▶ _ABOUT THIS TASK_
Lines in the records below that contain the word "context" must each be copied.

▶ _GIVEN RECORDS_

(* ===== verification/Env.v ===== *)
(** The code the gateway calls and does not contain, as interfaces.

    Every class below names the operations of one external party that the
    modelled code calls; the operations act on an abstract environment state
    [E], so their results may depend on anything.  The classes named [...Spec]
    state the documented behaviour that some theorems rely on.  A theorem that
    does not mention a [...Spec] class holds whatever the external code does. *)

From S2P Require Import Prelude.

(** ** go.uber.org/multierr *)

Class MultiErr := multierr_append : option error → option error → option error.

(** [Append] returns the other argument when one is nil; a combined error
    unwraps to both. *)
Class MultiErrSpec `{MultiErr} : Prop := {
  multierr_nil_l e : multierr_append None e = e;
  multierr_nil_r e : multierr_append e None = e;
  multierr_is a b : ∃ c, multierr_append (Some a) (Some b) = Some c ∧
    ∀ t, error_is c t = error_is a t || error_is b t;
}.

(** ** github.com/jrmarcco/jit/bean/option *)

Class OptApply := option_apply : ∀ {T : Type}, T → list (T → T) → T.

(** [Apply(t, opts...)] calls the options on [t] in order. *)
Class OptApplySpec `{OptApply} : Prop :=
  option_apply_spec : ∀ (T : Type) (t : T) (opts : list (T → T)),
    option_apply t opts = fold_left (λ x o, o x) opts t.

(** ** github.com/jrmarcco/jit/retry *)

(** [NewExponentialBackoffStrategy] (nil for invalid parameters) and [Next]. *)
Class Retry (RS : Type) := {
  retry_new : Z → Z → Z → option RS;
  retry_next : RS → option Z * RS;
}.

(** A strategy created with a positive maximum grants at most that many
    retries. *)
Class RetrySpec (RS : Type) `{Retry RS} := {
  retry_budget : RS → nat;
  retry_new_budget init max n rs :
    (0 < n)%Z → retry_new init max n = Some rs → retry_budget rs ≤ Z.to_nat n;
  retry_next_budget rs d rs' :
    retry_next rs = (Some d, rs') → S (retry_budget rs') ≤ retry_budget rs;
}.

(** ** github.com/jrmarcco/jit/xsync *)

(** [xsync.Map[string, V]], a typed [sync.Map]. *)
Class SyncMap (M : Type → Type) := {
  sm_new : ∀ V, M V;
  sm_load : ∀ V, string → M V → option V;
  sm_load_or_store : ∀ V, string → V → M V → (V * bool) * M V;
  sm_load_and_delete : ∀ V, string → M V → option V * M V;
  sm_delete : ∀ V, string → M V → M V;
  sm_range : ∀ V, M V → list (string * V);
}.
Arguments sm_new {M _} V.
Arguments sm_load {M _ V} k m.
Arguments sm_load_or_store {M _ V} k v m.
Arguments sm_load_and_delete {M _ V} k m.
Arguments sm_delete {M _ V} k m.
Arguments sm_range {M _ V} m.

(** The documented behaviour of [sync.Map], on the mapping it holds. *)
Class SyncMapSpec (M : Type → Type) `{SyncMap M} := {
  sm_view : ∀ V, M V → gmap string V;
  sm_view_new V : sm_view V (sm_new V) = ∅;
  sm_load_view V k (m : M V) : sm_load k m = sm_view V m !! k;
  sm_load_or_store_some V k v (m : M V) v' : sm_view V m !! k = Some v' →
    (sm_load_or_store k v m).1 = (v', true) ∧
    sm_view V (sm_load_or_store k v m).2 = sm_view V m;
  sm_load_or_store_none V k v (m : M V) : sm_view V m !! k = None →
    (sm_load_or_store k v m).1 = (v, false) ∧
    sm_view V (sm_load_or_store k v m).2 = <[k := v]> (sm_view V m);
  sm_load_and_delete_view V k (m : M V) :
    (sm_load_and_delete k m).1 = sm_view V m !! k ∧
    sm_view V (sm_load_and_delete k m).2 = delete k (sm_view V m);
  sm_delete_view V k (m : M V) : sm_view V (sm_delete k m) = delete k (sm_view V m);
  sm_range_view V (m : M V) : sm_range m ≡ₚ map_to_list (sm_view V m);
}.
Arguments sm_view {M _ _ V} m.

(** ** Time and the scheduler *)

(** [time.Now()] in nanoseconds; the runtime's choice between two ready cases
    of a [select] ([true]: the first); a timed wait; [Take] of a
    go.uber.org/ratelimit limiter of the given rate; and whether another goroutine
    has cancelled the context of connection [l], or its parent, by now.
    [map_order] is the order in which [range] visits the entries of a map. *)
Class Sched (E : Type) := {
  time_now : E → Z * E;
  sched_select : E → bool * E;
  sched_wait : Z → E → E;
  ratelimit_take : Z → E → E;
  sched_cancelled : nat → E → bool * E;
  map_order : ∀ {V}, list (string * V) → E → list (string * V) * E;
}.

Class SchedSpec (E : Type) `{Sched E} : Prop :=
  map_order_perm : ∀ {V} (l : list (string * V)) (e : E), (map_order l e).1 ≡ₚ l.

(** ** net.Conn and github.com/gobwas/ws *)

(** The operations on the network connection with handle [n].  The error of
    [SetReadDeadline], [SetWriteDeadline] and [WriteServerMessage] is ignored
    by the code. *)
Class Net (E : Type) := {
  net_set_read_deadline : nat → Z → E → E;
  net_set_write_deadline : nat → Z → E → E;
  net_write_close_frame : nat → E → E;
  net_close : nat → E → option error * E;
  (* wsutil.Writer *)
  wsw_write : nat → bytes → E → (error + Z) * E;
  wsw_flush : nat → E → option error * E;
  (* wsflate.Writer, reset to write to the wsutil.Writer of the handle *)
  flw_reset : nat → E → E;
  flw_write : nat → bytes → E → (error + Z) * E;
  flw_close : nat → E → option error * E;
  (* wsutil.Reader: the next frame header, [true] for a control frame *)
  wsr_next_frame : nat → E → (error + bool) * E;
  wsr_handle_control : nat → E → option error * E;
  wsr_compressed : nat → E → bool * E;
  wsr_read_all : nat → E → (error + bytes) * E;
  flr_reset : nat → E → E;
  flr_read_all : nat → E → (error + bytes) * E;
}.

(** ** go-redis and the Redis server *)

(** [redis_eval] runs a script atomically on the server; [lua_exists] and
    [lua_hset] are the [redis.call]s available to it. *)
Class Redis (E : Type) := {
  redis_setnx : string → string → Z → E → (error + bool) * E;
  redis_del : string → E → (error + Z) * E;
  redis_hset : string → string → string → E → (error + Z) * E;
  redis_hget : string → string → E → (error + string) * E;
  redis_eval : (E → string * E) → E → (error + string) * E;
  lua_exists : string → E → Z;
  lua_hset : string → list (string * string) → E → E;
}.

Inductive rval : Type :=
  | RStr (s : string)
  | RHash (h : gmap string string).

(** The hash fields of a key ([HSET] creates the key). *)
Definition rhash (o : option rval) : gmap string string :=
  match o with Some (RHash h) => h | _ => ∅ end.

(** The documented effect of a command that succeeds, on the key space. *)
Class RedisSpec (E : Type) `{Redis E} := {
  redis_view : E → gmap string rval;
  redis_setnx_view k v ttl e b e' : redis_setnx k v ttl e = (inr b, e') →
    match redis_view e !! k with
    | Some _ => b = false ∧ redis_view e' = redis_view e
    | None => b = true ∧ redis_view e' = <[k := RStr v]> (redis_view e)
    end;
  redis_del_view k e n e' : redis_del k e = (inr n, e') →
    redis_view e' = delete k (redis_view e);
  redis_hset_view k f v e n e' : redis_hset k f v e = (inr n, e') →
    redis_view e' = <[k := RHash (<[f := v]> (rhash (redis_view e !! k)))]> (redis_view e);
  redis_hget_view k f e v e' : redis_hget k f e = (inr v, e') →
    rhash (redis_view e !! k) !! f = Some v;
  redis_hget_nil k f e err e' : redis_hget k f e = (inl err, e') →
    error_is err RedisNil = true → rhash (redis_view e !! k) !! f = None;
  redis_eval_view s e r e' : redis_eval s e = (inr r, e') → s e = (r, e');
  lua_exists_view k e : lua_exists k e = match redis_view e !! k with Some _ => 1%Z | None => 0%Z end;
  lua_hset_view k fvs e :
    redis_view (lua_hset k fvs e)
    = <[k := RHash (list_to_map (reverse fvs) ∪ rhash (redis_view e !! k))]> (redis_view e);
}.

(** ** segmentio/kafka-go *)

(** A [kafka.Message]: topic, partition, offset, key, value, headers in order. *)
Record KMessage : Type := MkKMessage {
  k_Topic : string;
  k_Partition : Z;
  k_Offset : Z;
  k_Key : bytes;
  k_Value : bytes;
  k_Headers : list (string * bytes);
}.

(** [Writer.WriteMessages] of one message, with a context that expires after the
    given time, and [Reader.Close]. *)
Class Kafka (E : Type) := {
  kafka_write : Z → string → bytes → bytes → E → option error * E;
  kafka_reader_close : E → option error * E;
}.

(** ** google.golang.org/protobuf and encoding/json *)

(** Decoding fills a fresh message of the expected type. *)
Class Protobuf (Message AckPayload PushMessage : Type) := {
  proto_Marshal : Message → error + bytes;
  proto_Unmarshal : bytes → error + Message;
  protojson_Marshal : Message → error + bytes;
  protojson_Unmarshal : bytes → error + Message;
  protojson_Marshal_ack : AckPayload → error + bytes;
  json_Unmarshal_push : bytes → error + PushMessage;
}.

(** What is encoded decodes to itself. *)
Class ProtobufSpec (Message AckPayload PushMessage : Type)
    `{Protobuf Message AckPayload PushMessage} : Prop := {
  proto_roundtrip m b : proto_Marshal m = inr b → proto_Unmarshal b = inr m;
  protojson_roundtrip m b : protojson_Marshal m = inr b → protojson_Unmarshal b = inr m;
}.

▶ _TASK ANSWER_
    has cancelled the context of connection [l], or its parent, by now.
(** [Writer.WriteMessages] of one message, with a context that expires after the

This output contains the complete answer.